A Family Liturgical Cycle?
Marfam’s 2018 theme, “Ubuntu: Families Do Matter”, builds on a deep-seated belief that “I am because we are”.
Christmas may be over, but before we know it, it’ll again be Advent and Christmas again. And then it will be good to remember that the 12 Days of Christmas are those after the feast of the Nativity, not before.
I’ve become interested in those days over the years. In part, it’s because I believe we shouldn’t stop singing Christmas carols on Christmas day which really is just the start of the Christmas season.
For some years I have offered a “Carols Galore” session at my place, mainly for those of us who sing in choirs and do carol services on request but seldom get to choose what we would like to sing. At those sessions we can enjoy many favourites and our own traditional national carols, too.

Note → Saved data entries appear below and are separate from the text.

(* ===== verification/Init.v ===== *)
(** Initialisation, [init.c], [unix_server_init] of [unix_server.c] and the
    order of the calls in [main.c]. *)
From Stdlib Require Import Ascii String.
From S2P Require Import Prelude Bytes Xtoy Json Files Rfc Options Packet AddressPool Allocator Timer Transaction Acl Lease Server Messages Unix Serve Expiry Config.
Local Open Scope Z_scope.

Section Init.
Context `{CC : !Cclog} `{CJ : !Cjson}.

(** ** The parts of the server *)
Definition init_allocator : prog dhcp_server Z :=
  _ ← modify (set_allocator address_allocator_new); mret 0.

(** An option of four bytes added to the global ones. *)
Definition add_default_option (tag value : Z) : prog dhcp_server Z :=
  o ← lift (dhcp_option_new_values tag 4 (le_bytes 4 value));
  with_allocator (λ al,
    let '(rv, options) := dhcp_option_add (default_options al) (Some o) in
    mret (rv, Allocator options (address_pools al))).

Definition init_dhcp_options : prog dhcp_server Z :=
  c ← gets s_config;
  rv ← add_default_option DHCP_OPTION_IP_ADDRESS_LEASE_TIME (lease_time c);
  if if_failed rv then mret (-1)
  else
    rv ← add_default_option DHCP_OPTION_SERVER_IDENTIFIER (bound_ip c);
    if if_failed rv then mret (-1) else mret 0.

Definition init_cache : prog dhcp_server Z :=
  c ← gets s_config;
  now ← gets s_now;
  _ ← modify (set_cache (trans_cache_new now (cache_size c) (trans_duration c)));
  mret 0.

Definition init_ACL : prog dhcp_server Z :=
  c ← gets s_config;
  if (acl_enable c =? CONFIG_UNTOUCHED) || (acl_blacklist c =? CONFIG_UNTOUCHED) then mret (-1)
  else
    '(rv, acl) ← with_env (ACL_load_acl_entries
                   (Acl (acl_entries ACL_new) (negb (acl_enable c =? 0)) (negb (acl_blacklist c =? 0)))
                   (config_path c));
    _ ← modify (set_acl (Some acl));
    if rv <? 0 then mret (-1) else mret 0.

Definition init_dynamic_ACL : prog dhcp_server Z :=
  _ ← modify (set_dacl (Some (Acl (acl_entries dynamic_ACL_new) true
                                (acl_is_blacklist dynamic_ACL_new))));
  mret 0.

(** ** The UNIX server *)
Definition register_command (name : string) (f : command_func) : prog dhcp_server Z :=
  _ ← modify (λ s, let i := s_ipc s in
        set_ipc (Ipc (server_keep_running i) (xid_used_in_scan i) (i_commands i ++ [(name, f)])
                   (i_responses i)) s);
  mret 0.

(** The commands registered one after the other. *)
Fixpoint register_commands (commands : list (string * command_func)) : prog dhcp_server Z :=
  match commands with
  | [] => mret 0
  | (name, f) :: commands =>
      rv ← register_command name f;
      if if_failed rv then mret (-1) else register_commands commands
  end.
(* ------------------------------------------------------------------ *)
(** ** The last day of the calendar *)

(** An order placed on the last day of the calendar, 9999-12-31. *)
Module Edge.

Definition files : Files :=
  {| customers_csv := Some [];
     products_csv := Some Demo.products;
     orders_csv := Some [Demo.mk_order "1" "c1" max_ordinal "Delivered"];
     order_items_csv := None;
     reviews_csv := None |}.

Definition after : Files := Eval vm_compute in fst (main files Demo.rng).

End Edge.

(* ------------------------------------------------------------------ *)
(** ** Missing and empty files *)

(** Inputs with a gap: no [customers.csv], no product, no order. *)
Module Gaps.

Local Open Scope string_scope.





End Gaps.

(* ------------------------------------------------------------------ *)
(** ** Cells that do not parse *)

(** The small run with a price [float] rejects, and with an order date
    [strptime] rejects. *)
Module Typos.

Local Open Scope string_scope.

Definition misprice (text : string) (p : ProductRow) : ProductRow :=
  {| t_product_id := t_product_id p;
     t_product_name := t_product_name p;
     t_category := t_category p;
     t_brand := t_brand p;
     t_price := Malformed text;
     t_stock_quantity := t_stock_quantity p;
     t_supplier_id := t_supplier_id p |}.

Definition misdate (text : string) (o : OrderRow) : OrderRow :=
  {| t_order_id := t_order_id o;
     t_customer_id := t_customer_id o;
     t_order_date := Malformed text;
     t_order_status := t_order_status o;
     t_total_amount := t_total_amount o;
     t_shipping_address := t_shipping_address o;
     t_payment_method := t_payment_method o |}.

(** Product 101 priced "10,00". *)
Definition products : list ProductRow :=
  match map row_of_product Demo.products with
  | p :: rest => misprice "10,00" p :: rest
  | [] => []
  end.
(** * mrpro: the k-space trajectory container [KTrajectory]

    A shallow embedding of [src/mrpro/data/_KTrajectory.py] together with the
    part of the tensor library it relies on, and the properties of the
    container: construction, broadcasting, stacking, conversion and the
    classification of the trajectory along its axes.

    Tensors are modelled by their dtype, their shape and their elements in
    row-major order.  Elements are rationals, standing for the values of the
    tensor's dtype: the container selects, replicates, compares and rounds
    them.  The one place where the code rounds to a machine format, the
    comparison of a tensor with the tolerance, is modelled with that
    rounding; elements beyond the range in which the formats hold every
    integer (2^24 for float32) or beyond the range of the integer types, as
    well as memory location and memory layout, are outside the model. *)

From Stdlib Require Import String List ZArith QArith Qabs Qround Qpower Bool Lia Lqa.
Import ListNotations.

Local Open Scope nat_scope.

(** ** Exceptions and fallible computations *)

(** The exceptions the code can raise.  [ValueError] and [IndexError] are
    Python's; [InvalidShape] is the error of the repeat reducer on an axis of
    length zero. *)
Inductive exn : Type :=
| ValueError (msg : string)
| IndexError (msg : string)
| RuntimeError (msg : string)
| InvalidShape (msg : string).

Inductive result (A : Type) : Type :=
| Ok (a : A)
| Err (e : exn).

Arguments Ok {A} a.
Arguments Err {A} e.

Definition bind {A B : Type} (r : result A) (k : A -> result B) : result B :=
  match r with
  | Ok a => k a
  | Err e => Err e
  end.

Notation "x <- r ;; k" := (bind r (fun x => k))
  (at level 61, r at next level, right associativity).

Definition is_ok {A : Type} (r : result A) : bool :=
  match r with Ok _ => true | Err _ => false end.

(** A Python [for] loop over a list whose body may raise. *)
Fixpoint for_each {A S : Type} (body : S -> A -> result S) (xs : list A) (s : S)
  : result S :=
  match xs with
  | [] => Ok s
  | x :: xs' => s' <- body s x ;; for_each body xs' s'
  end.

(** Python's index normalisation: [i] counts from the end when negative. *)
Definition norm_index (len : nat) (i : Z) : result nat :=
  if ((0 <=? i) && (i <? Z.of_nat len))%Z then Ok (Z.to_nat i)
  else if ((- Z.of_nat len <=? i) && (i <? 0))%Z then Ok (Z.to_nat (i + Z.of_nat len))
  else Err (IndexError "index out of range").

(** ** Tensors *)

Module Torch.

Inductive dtype : Type := int32 | int64 | float32 | float64.

Definition dtype_is_floating_point (d : dtype) : bool :=
  match d with
  | float32 | float64 => true
  | int32 | int64 => false
  end.

(** Type promotion between the modelled dtypes. *)
Definition promote_types (a b : dtype) : dtype :=
  match a, b with
  | float64, _ | _, float64 => float64
  | float32, _ | _, float32 => float32
  | int64, _ | _, int64 => int64
  | int32, int32 => int32
  end.

Record Tensor : Type := mkTensor {
  t_dtype : dtype;
  shape : list nat;
  data : list Q
}.

Definition is_floating_point (t : Tensor) : bool :=
  dtype_is_floating_point (t_dtype t).

Definition ndim (t : Tensor) : nat := length (shape t).

(** Number of elements of a shape. *)
Definition numel (s : list nat) : nat := fold_right Nat.mul 1 s.

(** All multi-indices of a shape, in row-major order. *)
Fixpoint indices (s : list nat) : list (list nat) :=
  match s with
  | [] => [[]]
  | n :: s' => flat_map (fun i => map (cons i) (indices s')) (seq 0 n)
  end.

(** Row-major position of a multi-index. *)
Fixpoint offset (s idx : list nat) : nat :=
  match s, idx with
  | _ :: s', i :: idx' => i * numel s' + offset s' idx'
  | _, _ => 0
  end.

(** [t[idx]] *)
Definition get (t : Tensor) (idx : list nat) : Q :=
  nth (offset (shape t) idx) (data t) 0%Q.

(** The tensor of shape [s] whose element at [idx] is [f idx]. *)
Definition build (d : dtype) (s : list nat) (f : list nat -> Q) : Tensor :=
  mkTensor d s (map f (indices s)).

Definition insert_at {A : Type} (d : nat) (x : A) (l : list A) : list A :=
  firstn d l ++ x :: skipn d l.

Definition remove_at {A : Type} (d : nat) (l : list A) : list A :=
  firstn d l ++ skipn (S d) l.

Definition set_at {A : Type} (d : nat) (x : A) (l : list A) : list A :=
  firstn d l ++ x :: skipn (S d) l.

(** [t.select(d, i)]: the slice of [t] at index [i] of axis [d]. *)
Definition select (t : Tensor) (d i : nat) : Tensor :=
  build (t_dtype t) (remove_at d (shape t))
        (fun idx => get t (insert_at d i idx)).

(** [torch.unbind(t, dim)]: the slices of [t] along [dim]. *)
Definition unbind (t : Tensor) (dim : Z) : result (list Tensor) :=
  d <- norm_index (ndim t) dim ;;
  Ok (map (select t d) (seq 0 (nth d (shape t) 0))).

(** The multi-index of [t] read at position [idx] of an expansion of [t]:
    the trailing axes are aligned and an axis of length one is read at 0. *)
Definition broadcast_index (s idx : list nat) : list nat :=
  map (fun p => if fst p =? 1 then 0 else snd p)
      (combine s (skipn (length idx - length s) idx)).

Fixpoint expandable_rev (s target : list nat) : bool :=
  match s, target with
  | [], _ => true
  | _ :: _, [] => false
  | a :: s', b :: target' => ((a =? b) || (a =? 1)) && expandable_rev s' target'
  end.

Definition expandable (s target : list nat) : bool :=
  expandable_rev (rev s) (rev target).

(** [t.expand(target)] *)
Definition expand (t : Tensor) (target : list nat) : result Tensor :=
  if expandable (shape t) target
  then Ok (build (t_dtype t) target (fun idx => get t (broadcast_index (shape t) idx)))
  else Err (RuntimeError "The expanded size of the tensor must match the existing size").

Definition list_eqb (a b : list nat) : bool :=
  if list_eq_dec Nat.eq_dec a b then true else false.
Lemma only_create_suite (suite_name : string) :
  raises_exceptions_only (profile_data.create_suite F suite_name).
Proof.
  apply only_try_except; [apply only_call |].
  intros e He. destruct (profile_data.already_exists e).
  - apply only_bind; [apply only_print |]. intros _.
    apply only_bind; [apply only_call | intros _; apply only_call].
  - now apply only_raise.
Qed.

Lemma only_fill_suite (suite : Suite F) (stats : list stat) (table_name : string) :
  raises_exceptions_only (profile_data.fill_suite F suite stats table_name).
Proof.
  apply only_bind; [apply only_generate |]. intros count.
  apply only_bind; [apply only_print |]. intros _.
  apply only_bind; [apply only_print |]. intros _.
  apply only_bind; [intros w w' e H; discriminate |]. intros exps.
  apply only_bind; [| intros _; apply only_ret].
  apply only_for_each. intros exp. apply only_print.
Qed.

Lemma only_auto_profile_table (engine : Engine)
    (datasource_name table_name asset_name suite_name : string) :
  raises_exceptions_only
    (profile_data.auto_profile_table F engine datasource_name table_name
       asset_name suite_name).
Proof.
  apply only_bind; [apply only_discover |]. intros stats.
  apply only_bind; [apply only_create_suite |]. intros suite.
  apply only_fill_suite.
Qed.
(** * The ECMAScript-specification scraper of mdn-checker

    A shallow embedding of the script that turns the rendered language
    specification into the catalog of global bindings ([data.json]):
    signature parsing, attribute mining, section reclassification,
    namespace/class assembly, abstract-class expansion and the propagation
    of the [global] flag.

    Strings are sequences of character codes ([list ascii]); the regular
    expressions of the script are transcribed one by one into a small
    backtracking matcher that follows the priorities of the JavaScript
    engine (leftmost start, alternatives left to right, greedy stars).
    Anything that makes the script die (a failed [assert], a property read
    on [undefined] or [null], a selector that the selector engine
    rejects) is the single outcome [Fatal]. *)

From Stdlib Require Import String Ascii List ZArith Lia Bool Arith.
Import ListNotations.


(** ** Strings *)

Definition jstr := list ascii.

Definition str (s : string) : jstr := list_ascii_of_string s.

Definition jstr_eq_dec : forall a b : jstr, {a = b} + {a <> b} :=
  list_eq_dec ascii_dec.

Definition jstr_eqb (a b : jstr) : bool :=
  if jstr_eq_dec a b then true else false.

Definition is_char (c : ascii) : ascii -> bool := Ascii.eqb c.
(* ===== verification/_CoqProject ===== *)
-Q . S2P
Prelude.v
Archive.v
Qemud.v
Cable.v
VsockState.v
VsockDevice.v
VsockFacts.v
VsockInvariant.v
VsockQueue.v
VsockSnapshot.v
VsockSpec.v
CText.v
Stralloc.v
Misc.v
PathText.v
PathFiles.v
Options.v
StorageCapacity.v
Bootconfig.v
HostSystem.v
AllowList.v
GrpcAuth.v
Jwk.v
GrpcServer.v
Ext4Alloc.v
Ext4Region.v
Ext4Extent.v
Ext4Dir.v
Ext4Geometry.v
Ext4Fixup.v
Ext4FixupRuns.v
Sha1.v
Posix.v
Filelock.v
FilelockShared.v
Connector.v
IniFile.v
AvdConfig.v
Advertisement.v
SocketWaiter.v
Looper.v
HangDetector.v
Ramdisk.v
Fstab.v
Partition.v
Touch.v
VirtioInput.v
KeyTables.v
Keys.v
Battery.v
PortForward.v
Events.v
Hal.v
Physics.v
Inertia.v
Motion.v
Stable.v
Sensors.v
Definition putUnsigned {W} `{IWriter W} (w : W) (x : Z) : W := write w (varint x).

Definition putSigned {W} `{IWriter W} (w : W) (x : Z) : W :=
  putUnsigned w (zigzag_encode x).

Definition putString {W} `{IWriter W} (w : W) (s : bytes) : W :=
  write (putUnsigned w (zlen s)) s.

(** A [uint8_t] buffer written with its size first, as the savers do. *)
Definition putBuffer {W} `{IWriter W} (w : W) (s : bytes) : W :=
  write (putUnsigned w (zlen s)) s.

(** ** Reading ([Reader.h]) *)

(** The loop of [getUnsigned]; [shift] goes 0, 7, ..., 63, so ten iterations
    reach the exit test. *)
Fixpoint getUnsigned_loop {R} `{IReader R} (fuel : nat) (shift result : Z) (r : R) : Z * R :=
  match fuel with
  | O => (result, r)
  | S fuel =>
      if shift <? 64 then
        match read r 1 with
        | ([b], r) =>
            let result := Z.lor result (u64 (Z.shiftl (Z.land b 127) shift)) in
            if Z.shiftr b 7 =? 0 then (result, r)
            else getUnsigned_loop fuel (shift + 7) result r
        | (_, r) => (result, r)
        end
      else (result, r)
  end.

Definition getUnsigned {R} `{IReader R} (r : R) : Z * R := getUnsigned_loop 10 0 0 r.

Definition getSigned {R} `{IReader R} (r : R) : Z * R :=
  let '(x, r) := getUnsigned r in (zigzag_decode x, r).

(** [getString] returns the empty string when the read comes up short. *)
Definition getString {R} `{IReader R} (r : R) : bytes * R :=
  let '(size, r) := getUnsigned r in
  let '(result, r) := read r size in
  if zlen result =? size then (result, r) else ([], r).

(** ** The deque archive ([DequeArchive.cpp]) *)

Record DequeArchive := { storage : bytes }.

Definition DequeArchive_read (a : DequeArchive) (requestedSize : Z) : bytes * DequeArchive :=
  let size := Z.min requestedSize (zlen (storage a)) in
  (take (Z.to_nat size) (storage a), {| storage := drop (Z.to_nat size) (storage a) |}).

Definition DequeArchive_write (a : DequeArchive) (src : bytes) : DequeArchive :=
  {| storage := storage a ++ src |}.

#[export] Instance DequeArchive_IReader : IReader DequeArchive :=
  { read := DequeArchive_read; remaining := storage }.

#[export] Instance DequeArchive_IWriter : IWriter DequeArchive :=
  { write := DequeArchive_write; emitted := storage }.

(** ** The instances satisfy the laws *)

#[export] Instance DequeArchive_IReaderLaws : IReaderLaws DequeArchive.
Proof.
  split; intros [s] n Hn; cbn -[Z.to_nat zlen].
  all: destruct (Z.min_spec n (zlen s)) as [[? ->]|[? ->]]; [done|].
  all: unfold zlen in *; rewrite Nat2Z.id.
  - rewrite !take_ge; lia || done.
  - rewrite !drop_ge; lia || done.
Qed.

#[export] Instance DequeArchive_IWriterLaws : IWriterLaws DequeArchive.
Proof. split. done. Qed.

(** ** Lemmas *)

Lemma varint_loop_bytes fuel x : 0 <= x -> is_bytes (varint_loop fuel x).
Proof.
  revert x. induction fuel as [|fuel IH]; intros x Hx; simpl; [constructor|].
  assert (is_byte (Z.lor (Z.land x 127) (Z.shiftl (Z.b2z (0 <? Z.shiftr x 7)) 7))).
  { change 127 with (2 ^ 7 - 1). rewrite land_ones_mod by done.
    pose proof (Z.mod_pos_bound x (2 ^ 7)).
    rewrite lor_shiftl_add by lia. unfold is_byte. destruct (0 <? _); simpl; lia. }
  destruct (_ =? 0); constructor; auto. apply IH. rewrite Z.shiftr_nonneg. lia.
Qed.

Lemma varint_bytes x : 0 <= x -> is_bytes (varint x).
Proof. apply varint_loop_bytes. Qed.

Section reading.
Context {R : Type} `{IReaderLaws R}.

Lemma read_app (r : R) a b :
  remaining r = a ++ b -> exists r', read r (zlen a) = (a, r') /\ remaining r' = b.
Proof.
  intros E. exists (snd (read r (zlen a))).
  pose proof (read_bytes r (zlen a) (zlen_nonneg a)) as H1.
  pose proof (read_remaining r (zlen a) (zlen_nonneg a)) as H2.
  unfold zlen in *. rewrite Nat2Z.id, E in *.
  rewrite take_app_length in H1. rewrite drop_app_length in H2.
  destruct (read r _). simpl in *. by subst.
Qed.

Lemma read_1 (r : R) b bs :
  remaining r = b :: bs -> exists r', read r 1 = ([b], r') /\ remaining r' = bs.
Proof. intros E. apply (read_app r [b] bs). done. Qed.
(** ** Buffers of the guest *)

(** A guest buffer smaller than a packet header loses a control packet:
    the loop's [continue] evaluates [while (data8_size)], which is zero, so
    the send is reported as done, with room left and nothing delivered. *)
Theorem vsock_small_buffer_drops_control (vq : VirtQueue) (h : virtio_vsock_hdr) (e : Z)
    (bufs : list Z) :
  vq_bufs vq = e :: bufs -> e < sizeof_hdr -> len h = 0 ->
  let '(r, vq') := virtio_vsock_send_packet_host_to_guest vq h [] in
  VirtIOVSockSendIsVqFull r = false /\ VirtIOVSockSentSize r = len h /\
  vq_sent vq' = vq_sent vq /\ vq_bufs vq' = bufs.
Proof.
  intros Eb He El. unfold virtio_vsock_send_packet_host_to_guest. rewrite Eb, El. cbn [send_loop].
  change (take (Z.to_nat 0) []) with (@nil Z).
  rewrite (proj2 (Z.ltb_lt e sizeof_hdr)) by done. cbn [Z.eqb zlen length Z.of_nat].
  split_and!; reflexivity.
Qed.

Lemma vsock_small_buffer_drops_control_witness :
  vq_sent (virtio_vsock_send_packet_host_to_guest (Demo.queue [40; 100])
    (Demo.hdr 5000 1024 OP_RST) []).2 = [].
Proof.
  pose proof (vsock_small_buffer_drops_control (Demo.queue [40; 100])
    (Demo.hdr 5000 1024 OP_RST) 40 [100] eq_refl ltac:(reflexivity) eq_refl) as Hd.
  destruct (virtio_vsock_send_packet_host_to_guest _ _ _) as [r vq'].
  destruct Hd as (_ & _ & E & _). exact E.
Defined.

12 Days of Christmas – A Catechism Lesson
At my carol sing-a-long we do sing the carol “The 12 Days of Christmas” when “my true love gave to me” all those lords a-leaping and ladies dancing and the partridge in a pear tree, none of which appear to make much sense.
I have discovered that this is in fact a catechism lesson dating to the 17th century, the days of the persecutions of Catholics in England. The partridge is Jesus, the 12 lords a-leaping are the 12 articles in the apostle’s creed and so on — and the whole thing becomes a game.
So we played around with the “Carols Galore” sessions, but the idea of inviting people to sing carols after Christmas Day fell rather flat. Even grandchildren decided they wanted to go and spend their Christmas money.
How does one provide an opportunity to be in line with the liturgy and reflect on the events as they are written?
In the pre-Christmas “Carols by Candlelight” services little notice is taken of the order of events. “We Three Kings” is right for the Epiphany but that is two weeks after Christmas Day. Quite a few of the popular carols tell the whole story, such as “The First Nowell”. In a way, “What Child Is This” can also be considered appropriate for the feast of the Holy Innocents on December 28 — and even the Presentation on February 2
What Tells the Holy Family Story?
But what is most appropriate for the feast of the Holy Family, on December 31? What family hymns are there really for us to choose from?
My point is that many carols and hymns at other times, such as Easter are time-hallowed and traditional and when they were composed they might have told a whole story, and didn’t take too much notice of the exact order of events. This is in any case quite difficult to reconcile chronologically as Matthew and Luke told different Nativity stories.
The gospels from time to time during the liturgical year seem to jump the gun chronologically. So from a family catechetical perspective, I believe that the liturgy should definitely be a guideline but, as happens, if after 12 days a family has long forgotten Christmas it is sad not to have introduced them to the beautiful reflections in some of the carols.
Besides, don’t we tend to sing hymns without really thinking about the words? Is it really true that, as has been said, “singing is praying twice”? I do wonder.
But faith is lived in daily life, in the home — and what happens there? Do we sing hymns or any other kind of songs at all these days? How many families pray together, or do a little faith-sharing on scripture and life?
I am Because We Are
Marfam’s 2018 theme, “Ubuntu: Families Do Matter”, builds on a deep-seated belief that “I am because we are”.
Families — the first communities — in their different forms do matter, not just on 12 days to remind us of Christ and Christmas but for 12 months of the year, the liturgical year and the family’s own liturgical cycle too.
Available materials, technology, family blessings and just ordinary traditional and cultural practices can be used. We are coming to realise that this is a new view but also an old form of catechesis—family catechesis as the first responsibility of a family.
Marfam promotes this as a way of developing family spirituality, which need not — and at times cannot — be strictly liturgically correct when it takes into account the life events of a family.
To highlight the role of parish and of family in a parish dedication or commissioning of new office-bearers at the beginning of a new 12 months, parents and families could be commissioned too as educators and catechists.
Why not? That is really taking the Church home, building the little domestic church of the home and putting the point across to the wider community too.